◆ **ABOUT THIS EXERCISE**
Find every line in the records below that holds the word "reader", and copy it out.

◆ **EXERCISE INPUT**

•••••

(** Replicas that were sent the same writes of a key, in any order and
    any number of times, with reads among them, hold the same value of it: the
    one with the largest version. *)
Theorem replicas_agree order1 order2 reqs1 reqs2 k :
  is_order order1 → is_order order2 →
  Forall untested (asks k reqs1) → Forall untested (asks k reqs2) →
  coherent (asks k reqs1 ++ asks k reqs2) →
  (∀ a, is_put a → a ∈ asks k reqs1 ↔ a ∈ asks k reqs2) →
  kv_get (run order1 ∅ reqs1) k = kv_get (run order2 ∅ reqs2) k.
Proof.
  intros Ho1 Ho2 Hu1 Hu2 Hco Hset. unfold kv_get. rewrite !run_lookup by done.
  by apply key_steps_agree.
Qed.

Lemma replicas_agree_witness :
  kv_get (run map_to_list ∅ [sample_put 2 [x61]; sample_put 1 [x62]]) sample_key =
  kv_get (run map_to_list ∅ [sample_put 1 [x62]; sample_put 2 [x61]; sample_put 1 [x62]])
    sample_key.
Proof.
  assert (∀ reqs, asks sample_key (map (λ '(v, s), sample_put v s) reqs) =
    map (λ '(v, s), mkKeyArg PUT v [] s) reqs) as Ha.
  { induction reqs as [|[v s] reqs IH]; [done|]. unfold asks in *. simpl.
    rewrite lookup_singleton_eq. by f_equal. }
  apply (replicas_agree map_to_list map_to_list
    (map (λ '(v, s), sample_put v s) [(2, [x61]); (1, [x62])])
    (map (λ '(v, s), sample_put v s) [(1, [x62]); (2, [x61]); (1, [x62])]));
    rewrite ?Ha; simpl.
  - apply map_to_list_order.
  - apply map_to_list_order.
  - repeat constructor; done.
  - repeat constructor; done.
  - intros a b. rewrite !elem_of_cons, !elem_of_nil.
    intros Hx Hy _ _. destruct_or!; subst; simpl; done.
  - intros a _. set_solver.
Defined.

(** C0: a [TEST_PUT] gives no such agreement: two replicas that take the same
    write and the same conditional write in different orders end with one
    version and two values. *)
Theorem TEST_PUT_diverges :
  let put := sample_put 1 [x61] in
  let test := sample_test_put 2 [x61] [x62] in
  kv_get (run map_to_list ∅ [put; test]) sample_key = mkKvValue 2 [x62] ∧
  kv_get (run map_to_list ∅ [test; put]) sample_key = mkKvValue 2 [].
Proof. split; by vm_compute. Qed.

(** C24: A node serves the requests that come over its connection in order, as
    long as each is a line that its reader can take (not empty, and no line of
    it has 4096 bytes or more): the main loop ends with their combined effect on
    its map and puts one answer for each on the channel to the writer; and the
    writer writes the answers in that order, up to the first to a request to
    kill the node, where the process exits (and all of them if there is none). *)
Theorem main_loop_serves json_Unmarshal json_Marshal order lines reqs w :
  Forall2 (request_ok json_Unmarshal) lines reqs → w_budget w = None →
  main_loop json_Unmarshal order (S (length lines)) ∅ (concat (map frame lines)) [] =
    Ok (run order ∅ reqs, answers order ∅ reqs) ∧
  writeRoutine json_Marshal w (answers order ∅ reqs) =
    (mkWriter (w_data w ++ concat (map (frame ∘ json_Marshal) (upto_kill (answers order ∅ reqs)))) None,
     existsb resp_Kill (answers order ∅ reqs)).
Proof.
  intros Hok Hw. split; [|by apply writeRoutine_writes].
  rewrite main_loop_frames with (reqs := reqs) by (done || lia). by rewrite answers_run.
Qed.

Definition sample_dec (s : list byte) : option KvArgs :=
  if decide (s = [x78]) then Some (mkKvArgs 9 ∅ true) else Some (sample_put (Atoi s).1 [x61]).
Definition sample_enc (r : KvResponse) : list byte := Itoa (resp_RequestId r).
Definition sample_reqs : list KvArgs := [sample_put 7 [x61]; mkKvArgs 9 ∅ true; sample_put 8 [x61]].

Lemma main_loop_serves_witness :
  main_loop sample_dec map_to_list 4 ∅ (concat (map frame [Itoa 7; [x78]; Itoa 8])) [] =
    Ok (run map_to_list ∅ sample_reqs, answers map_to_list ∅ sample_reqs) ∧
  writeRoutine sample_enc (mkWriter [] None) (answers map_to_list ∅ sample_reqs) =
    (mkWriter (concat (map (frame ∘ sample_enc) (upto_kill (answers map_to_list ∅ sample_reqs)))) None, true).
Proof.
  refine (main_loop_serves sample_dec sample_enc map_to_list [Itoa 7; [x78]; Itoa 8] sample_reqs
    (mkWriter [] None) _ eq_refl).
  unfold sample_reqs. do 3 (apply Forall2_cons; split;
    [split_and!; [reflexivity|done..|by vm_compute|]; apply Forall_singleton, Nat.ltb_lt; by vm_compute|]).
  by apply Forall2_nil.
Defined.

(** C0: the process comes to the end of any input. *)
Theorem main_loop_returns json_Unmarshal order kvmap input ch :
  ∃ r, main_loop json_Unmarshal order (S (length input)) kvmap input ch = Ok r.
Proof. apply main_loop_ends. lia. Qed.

•••••

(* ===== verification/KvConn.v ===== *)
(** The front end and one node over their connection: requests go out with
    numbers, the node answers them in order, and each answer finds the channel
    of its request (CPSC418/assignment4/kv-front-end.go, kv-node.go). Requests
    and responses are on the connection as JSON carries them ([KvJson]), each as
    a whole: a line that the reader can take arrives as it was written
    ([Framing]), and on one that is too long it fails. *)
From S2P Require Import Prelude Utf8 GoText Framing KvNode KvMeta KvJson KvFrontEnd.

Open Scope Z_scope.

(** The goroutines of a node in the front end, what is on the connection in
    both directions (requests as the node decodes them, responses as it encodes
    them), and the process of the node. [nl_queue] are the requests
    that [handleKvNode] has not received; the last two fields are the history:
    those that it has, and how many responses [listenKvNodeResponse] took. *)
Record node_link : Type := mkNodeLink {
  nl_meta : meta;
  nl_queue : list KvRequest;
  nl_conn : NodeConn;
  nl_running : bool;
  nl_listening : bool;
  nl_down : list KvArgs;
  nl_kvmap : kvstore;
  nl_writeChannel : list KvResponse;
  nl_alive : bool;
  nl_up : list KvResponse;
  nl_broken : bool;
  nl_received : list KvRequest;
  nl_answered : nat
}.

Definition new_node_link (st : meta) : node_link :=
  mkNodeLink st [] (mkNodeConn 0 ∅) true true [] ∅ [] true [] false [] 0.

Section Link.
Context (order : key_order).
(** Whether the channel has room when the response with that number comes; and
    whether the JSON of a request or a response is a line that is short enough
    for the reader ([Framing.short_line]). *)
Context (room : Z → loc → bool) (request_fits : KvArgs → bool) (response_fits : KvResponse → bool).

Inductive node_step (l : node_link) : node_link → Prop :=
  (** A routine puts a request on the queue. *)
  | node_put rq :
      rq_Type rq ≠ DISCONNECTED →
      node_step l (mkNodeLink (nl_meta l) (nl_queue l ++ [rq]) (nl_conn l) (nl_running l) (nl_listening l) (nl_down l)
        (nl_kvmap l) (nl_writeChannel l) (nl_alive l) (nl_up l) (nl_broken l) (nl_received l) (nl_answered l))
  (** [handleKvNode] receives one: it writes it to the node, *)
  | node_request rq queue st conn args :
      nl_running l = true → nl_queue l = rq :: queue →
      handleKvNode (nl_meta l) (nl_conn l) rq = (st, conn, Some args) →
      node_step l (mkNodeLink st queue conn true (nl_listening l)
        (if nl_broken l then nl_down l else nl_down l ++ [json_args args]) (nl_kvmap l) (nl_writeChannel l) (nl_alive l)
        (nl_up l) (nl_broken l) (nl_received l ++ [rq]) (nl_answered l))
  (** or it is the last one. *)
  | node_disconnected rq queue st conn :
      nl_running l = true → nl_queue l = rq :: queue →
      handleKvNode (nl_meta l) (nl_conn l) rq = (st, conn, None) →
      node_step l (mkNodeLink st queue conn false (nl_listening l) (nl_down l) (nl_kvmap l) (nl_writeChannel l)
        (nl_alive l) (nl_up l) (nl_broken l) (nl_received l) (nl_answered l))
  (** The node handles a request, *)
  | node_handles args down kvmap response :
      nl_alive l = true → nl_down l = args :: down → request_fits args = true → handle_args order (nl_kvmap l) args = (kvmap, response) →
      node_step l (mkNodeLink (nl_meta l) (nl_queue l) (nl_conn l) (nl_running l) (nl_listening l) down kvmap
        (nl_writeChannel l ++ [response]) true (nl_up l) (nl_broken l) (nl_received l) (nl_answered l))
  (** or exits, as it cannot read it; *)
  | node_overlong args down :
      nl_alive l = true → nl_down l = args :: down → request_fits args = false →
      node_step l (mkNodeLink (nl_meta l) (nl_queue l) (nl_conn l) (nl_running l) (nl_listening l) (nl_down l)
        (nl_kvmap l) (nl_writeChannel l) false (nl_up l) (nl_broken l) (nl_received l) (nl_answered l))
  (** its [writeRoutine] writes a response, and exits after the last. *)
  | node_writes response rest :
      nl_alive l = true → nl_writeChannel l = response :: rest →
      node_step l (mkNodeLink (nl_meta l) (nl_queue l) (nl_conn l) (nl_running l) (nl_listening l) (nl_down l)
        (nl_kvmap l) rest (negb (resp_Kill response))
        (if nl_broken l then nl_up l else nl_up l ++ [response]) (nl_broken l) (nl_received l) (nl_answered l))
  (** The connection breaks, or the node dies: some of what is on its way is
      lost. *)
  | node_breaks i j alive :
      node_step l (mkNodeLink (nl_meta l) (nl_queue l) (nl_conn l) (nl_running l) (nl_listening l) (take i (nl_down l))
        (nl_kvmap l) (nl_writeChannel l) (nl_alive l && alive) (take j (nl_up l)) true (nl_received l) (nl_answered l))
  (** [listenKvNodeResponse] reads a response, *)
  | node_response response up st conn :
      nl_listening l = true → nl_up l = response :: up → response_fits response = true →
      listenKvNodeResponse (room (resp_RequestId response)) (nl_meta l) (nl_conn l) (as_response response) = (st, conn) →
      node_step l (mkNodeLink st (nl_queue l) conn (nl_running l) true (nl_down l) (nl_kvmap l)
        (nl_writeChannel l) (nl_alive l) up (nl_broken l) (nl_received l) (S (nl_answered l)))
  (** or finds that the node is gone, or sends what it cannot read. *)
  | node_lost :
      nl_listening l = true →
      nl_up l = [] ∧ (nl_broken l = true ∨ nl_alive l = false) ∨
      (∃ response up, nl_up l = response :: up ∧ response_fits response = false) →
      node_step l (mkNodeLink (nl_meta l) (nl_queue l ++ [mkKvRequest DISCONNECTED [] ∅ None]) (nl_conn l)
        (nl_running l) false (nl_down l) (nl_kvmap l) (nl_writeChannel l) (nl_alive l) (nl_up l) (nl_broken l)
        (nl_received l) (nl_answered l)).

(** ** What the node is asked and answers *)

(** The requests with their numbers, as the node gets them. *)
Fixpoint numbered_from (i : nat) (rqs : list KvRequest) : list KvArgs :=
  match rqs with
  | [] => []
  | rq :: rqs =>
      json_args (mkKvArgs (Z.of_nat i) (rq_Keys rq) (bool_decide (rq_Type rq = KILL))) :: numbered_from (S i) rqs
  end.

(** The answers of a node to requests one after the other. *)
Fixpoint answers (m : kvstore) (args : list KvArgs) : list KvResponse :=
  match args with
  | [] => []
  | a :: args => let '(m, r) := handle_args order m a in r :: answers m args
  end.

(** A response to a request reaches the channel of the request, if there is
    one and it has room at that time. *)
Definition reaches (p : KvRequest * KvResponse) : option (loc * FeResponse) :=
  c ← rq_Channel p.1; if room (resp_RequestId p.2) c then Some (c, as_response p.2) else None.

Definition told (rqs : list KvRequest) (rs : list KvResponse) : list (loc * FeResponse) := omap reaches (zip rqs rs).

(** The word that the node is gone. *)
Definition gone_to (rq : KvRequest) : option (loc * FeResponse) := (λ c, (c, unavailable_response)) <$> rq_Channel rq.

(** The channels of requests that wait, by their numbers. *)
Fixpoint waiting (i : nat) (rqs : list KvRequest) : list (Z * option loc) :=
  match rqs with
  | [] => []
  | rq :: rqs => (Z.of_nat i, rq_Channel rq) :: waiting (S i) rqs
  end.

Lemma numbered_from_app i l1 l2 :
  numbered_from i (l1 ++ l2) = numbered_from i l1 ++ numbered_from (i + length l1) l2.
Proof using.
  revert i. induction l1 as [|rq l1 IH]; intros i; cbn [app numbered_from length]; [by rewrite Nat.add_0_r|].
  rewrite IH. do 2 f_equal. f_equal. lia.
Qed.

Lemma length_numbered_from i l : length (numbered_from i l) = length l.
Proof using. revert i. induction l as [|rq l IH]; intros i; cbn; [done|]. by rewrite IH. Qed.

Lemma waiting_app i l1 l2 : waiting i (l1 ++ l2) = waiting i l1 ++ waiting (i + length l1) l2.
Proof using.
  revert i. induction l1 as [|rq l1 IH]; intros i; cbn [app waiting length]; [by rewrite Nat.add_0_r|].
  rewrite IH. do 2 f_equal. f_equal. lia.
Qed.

•••••

◆ **REPLY**
    long as each is a line that its reader can take (not empty, and no line of
    a whole: a line that the reader can take arrives as it was written
    for the reader ([Framing.short_line]). *)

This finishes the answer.